(INFORMATION GIVEN Opens)

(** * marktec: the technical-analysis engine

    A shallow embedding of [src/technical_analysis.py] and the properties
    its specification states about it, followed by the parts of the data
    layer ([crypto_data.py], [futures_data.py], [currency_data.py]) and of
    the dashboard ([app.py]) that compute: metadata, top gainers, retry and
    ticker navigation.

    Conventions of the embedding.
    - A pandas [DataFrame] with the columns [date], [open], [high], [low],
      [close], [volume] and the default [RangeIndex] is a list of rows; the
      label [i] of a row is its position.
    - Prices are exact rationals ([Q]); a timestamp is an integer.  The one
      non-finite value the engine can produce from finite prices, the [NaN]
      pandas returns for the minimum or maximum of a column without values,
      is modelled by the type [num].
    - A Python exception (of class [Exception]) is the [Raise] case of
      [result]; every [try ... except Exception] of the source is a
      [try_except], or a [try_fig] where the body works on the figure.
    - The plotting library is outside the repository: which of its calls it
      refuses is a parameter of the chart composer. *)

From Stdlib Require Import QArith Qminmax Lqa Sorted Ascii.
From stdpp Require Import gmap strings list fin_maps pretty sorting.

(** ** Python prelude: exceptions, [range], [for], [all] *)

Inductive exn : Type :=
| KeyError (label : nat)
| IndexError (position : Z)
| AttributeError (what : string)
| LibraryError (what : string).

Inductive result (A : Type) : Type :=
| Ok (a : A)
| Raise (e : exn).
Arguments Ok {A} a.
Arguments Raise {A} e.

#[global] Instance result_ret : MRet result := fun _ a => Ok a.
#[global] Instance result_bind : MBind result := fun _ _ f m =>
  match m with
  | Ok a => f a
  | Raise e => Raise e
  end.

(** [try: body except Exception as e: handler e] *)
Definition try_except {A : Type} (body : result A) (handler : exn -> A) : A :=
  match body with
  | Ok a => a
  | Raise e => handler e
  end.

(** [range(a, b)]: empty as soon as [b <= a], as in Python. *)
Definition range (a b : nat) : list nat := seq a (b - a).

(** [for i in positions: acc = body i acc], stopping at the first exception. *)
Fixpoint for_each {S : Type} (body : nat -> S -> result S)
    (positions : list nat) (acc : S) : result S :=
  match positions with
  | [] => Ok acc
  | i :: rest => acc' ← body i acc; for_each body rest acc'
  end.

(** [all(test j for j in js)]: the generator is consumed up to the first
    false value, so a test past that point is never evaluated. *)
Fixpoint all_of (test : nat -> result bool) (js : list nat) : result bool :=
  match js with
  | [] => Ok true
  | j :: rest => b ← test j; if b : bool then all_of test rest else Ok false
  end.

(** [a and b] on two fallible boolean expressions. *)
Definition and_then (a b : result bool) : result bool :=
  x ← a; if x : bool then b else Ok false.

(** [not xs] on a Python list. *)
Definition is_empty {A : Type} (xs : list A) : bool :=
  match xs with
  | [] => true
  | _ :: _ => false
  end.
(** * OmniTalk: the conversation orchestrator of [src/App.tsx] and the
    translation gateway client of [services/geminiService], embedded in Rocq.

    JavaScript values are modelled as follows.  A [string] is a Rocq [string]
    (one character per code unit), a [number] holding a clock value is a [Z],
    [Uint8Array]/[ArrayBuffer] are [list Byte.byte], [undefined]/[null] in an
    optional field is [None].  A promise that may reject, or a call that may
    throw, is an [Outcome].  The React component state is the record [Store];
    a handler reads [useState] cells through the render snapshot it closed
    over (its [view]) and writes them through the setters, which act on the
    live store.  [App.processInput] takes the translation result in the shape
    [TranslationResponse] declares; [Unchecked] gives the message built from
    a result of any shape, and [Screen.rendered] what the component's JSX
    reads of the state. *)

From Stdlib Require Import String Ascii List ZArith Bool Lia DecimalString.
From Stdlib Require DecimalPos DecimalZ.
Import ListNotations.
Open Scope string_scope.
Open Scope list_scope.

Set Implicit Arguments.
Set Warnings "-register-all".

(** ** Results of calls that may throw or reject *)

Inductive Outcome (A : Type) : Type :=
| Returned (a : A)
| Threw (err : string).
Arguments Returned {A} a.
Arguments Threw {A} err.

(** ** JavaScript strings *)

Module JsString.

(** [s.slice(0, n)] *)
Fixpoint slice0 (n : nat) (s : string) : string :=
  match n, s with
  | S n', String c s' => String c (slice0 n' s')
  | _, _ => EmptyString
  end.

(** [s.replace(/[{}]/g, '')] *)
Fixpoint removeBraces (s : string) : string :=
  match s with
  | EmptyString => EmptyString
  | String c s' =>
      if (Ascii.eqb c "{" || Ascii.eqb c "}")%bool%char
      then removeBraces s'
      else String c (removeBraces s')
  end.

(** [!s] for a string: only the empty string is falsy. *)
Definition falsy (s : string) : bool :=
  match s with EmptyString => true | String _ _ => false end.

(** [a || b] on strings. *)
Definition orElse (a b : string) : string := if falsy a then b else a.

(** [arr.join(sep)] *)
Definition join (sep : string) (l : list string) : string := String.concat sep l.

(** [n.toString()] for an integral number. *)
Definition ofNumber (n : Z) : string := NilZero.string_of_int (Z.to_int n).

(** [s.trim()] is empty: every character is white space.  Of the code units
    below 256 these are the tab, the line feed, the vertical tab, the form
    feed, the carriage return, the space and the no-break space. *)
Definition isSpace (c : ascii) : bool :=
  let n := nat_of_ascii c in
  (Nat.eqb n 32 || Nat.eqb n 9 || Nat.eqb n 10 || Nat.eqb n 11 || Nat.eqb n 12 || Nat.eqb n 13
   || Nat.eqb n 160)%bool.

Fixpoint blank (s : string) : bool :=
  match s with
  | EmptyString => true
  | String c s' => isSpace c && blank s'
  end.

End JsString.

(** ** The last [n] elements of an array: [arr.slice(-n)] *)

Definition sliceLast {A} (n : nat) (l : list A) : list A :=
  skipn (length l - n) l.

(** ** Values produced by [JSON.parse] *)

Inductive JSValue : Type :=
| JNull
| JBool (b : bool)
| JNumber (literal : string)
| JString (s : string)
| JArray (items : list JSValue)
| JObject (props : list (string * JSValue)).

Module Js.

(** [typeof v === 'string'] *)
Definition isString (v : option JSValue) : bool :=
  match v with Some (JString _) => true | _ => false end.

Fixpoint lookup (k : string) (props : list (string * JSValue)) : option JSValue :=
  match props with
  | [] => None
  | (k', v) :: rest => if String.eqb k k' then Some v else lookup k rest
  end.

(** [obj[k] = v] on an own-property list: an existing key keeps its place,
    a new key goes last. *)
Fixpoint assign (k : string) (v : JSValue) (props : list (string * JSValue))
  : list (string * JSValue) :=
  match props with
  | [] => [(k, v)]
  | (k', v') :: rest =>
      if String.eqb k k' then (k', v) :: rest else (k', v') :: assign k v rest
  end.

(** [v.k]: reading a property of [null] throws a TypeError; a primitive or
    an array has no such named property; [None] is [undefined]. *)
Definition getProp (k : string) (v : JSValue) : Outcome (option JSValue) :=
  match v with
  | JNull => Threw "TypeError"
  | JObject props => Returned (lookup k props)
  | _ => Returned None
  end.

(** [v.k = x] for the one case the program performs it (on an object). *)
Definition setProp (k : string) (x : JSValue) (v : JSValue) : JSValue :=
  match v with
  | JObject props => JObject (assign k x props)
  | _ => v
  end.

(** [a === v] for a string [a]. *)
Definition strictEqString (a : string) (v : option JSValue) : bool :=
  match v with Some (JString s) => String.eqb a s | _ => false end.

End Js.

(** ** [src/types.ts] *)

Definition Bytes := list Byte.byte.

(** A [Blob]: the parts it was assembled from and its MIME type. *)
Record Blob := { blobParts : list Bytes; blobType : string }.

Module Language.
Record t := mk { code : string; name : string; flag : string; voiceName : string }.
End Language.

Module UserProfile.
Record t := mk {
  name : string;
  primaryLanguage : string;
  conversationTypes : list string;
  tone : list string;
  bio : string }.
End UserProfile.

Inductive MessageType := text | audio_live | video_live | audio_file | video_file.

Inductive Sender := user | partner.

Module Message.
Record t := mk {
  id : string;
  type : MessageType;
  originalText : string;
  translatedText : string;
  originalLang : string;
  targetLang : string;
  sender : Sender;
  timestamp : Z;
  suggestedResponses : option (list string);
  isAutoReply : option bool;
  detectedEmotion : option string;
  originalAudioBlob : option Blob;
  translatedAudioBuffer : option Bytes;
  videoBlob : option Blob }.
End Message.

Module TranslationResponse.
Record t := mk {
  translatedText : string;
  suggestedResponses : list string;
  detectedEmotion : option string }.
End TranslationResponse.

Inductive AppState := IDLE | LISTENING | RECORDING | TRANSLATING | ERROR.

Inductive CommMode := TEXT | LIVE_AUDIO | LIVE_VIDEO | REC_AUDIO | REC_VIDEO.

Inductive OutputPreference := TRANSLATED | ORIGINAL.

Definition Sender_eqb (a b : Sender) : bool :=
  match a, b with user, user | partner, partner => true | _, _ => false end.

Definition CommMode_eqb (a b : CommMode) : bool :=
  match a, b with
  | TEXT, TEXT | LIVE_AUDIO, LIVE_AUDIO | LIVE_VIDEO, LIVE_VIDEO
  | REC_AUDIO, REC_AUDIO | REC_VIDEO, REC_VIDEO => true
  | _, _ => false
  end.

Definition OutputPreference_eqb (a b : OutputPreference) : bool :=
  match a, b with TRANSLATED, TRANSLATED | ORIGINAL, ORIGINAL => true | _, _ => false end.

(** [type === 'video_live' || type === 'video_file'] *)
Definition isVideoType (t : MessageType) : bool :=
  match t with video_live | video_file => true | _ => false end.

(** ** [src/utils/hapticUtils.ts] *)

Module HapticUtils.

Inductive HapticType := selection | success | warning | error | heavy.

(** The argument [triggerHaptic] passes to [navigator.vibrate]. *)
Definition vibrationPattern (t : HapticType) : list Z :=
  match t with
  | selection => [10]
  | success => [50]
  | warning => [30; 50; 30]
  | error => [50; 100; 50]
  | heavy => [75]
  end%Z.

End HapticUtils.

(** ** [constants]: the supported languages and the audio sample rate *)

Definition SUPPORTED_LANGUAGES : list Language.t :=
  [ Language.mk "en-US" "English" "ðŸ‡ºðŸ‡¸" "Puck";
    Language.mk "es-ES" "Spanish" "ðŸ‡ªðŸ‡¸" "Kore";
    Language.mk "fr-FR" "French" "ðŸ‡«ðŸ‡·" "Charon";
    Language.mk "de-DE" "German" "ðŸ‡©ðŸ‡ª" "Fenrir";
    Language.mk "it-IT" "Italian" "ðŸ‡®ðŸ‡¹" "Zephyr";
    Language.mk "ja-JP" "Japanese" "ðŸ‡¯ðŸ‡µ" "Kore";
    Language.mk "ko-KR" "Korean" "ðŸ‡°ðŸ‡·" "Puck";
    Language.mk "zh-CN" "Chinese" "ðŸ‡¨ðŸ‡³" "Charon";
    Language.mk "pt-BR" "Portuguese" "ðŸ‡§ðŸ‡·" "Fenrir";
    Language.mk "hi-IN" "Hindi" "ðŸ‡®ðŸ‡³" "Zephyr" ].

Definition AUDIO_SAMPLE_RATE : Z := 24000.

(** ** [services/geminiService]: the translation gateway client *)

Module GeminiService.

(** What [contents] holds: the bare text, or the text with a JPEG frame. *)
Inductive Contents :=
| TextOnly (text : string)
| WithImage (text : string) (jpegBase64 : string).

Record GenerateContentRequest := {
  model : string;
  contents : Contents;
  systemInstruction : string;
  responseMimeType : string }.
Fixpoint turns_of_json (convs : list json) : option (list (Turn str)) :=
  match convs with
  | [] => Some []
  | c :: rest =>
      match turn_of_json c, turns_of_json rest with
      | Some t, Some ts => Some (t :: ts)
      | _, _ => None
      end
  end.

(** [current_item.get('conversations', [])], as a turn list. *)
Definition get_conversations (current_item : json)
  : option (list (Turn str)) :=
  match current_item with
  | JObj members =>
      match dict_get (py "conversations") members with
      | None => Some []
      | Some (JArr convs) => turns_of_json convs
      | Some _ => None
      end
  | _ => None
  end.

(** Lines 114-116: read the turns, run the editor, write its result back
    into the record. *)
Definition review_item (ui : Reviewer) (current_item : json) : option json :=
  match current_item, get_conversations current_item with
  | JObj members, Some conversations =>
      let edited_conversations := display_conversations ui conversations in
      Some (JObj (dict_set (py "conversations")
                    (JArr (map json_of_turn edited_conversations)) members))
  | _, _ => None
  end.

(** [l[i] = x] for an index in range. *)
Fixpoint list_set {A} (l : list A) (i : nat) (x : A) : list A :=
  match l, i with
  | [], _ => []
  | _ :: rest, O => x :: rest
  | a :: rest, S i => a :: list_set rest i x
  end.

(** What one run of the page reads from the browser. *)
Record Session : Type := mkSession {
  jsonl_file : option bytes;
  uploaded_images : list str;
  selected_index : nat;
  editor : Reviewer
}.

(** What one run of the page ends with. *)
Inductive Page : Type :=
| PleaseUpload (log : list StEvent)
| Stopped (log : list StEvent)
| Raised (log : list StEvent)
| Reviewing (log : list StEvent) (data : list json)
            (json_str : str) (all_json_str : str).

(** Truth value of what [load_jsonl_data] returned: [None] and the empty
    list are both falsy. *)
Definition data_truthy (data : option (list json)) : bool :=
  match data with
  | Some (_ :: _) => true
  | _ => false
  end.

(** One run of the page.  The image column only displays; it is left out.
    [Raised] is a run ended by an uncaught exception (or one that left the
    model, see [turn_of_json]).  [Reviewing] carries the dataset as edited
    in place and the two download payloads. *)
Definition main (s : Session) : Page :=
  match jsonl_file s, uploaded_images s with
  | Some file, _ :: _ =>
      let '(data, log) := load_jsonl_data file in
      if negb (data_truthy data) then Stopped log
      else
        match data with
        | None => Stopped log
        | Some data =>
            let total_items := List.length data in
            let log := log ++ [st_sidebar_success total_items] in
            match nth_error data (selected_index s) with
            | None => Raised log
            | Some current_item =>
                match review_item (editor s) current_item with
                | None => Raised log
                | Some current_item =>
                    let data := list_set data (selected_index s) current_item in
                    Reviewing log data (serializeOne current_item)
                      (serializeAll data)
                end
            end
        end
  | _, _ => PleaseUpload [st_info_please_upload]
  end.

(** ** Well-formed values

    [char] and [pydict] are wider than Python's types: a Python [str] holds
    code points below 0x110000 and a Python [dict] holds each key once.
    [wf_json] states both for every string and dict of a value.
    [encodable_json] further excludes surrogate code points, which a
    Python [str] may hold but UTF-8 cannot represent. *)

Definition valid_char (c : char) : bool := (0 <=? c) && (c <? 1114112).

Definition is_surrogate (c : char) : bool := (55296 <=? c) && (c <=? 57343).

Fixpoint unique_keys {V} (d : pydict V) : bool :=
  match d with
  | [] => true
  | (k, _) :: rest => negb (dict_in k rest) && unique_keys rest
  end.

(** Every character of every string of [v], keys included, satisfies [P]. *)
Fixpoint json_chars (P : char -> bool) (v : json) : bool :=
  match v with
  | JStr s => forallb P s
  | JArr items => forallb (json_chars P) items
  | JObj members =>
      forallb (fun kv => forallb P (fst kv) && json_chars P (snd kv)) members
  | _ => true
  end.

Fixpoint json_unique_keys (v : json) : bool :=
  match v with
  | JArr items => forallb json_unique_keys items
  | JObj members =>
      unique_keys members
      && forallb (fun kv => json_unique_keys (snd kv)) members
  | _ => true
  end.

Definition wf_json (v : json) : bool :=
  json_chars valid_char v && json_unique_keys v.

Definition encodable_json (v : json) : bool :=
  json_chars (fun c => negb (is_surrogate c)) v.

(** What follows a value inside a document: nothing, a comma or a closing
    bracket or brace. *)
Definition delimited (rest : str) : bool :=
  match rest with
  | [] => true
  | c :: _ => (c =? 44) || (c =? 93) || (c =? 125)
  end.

(INFORMATION GIVEN Closes)

▸ **ASSIGNED TASK**: Look above for the line containing "Definition falsy (s". Output from there through the line containing "Definition join (sep", exactly and inclusively.

▸ **TASK OUTPUT**:
Definition falsy (s : string) : bool :=
  match s with EmptyString => true | String _ _ => false end.

(** [a || b] on strings. *)
Definition orElse (a b : string) : string := if falsy a then b else a.

(** [arr.join(sep)] *)
Definition join (sep : string) (l : list string) : string := String.concat sep l.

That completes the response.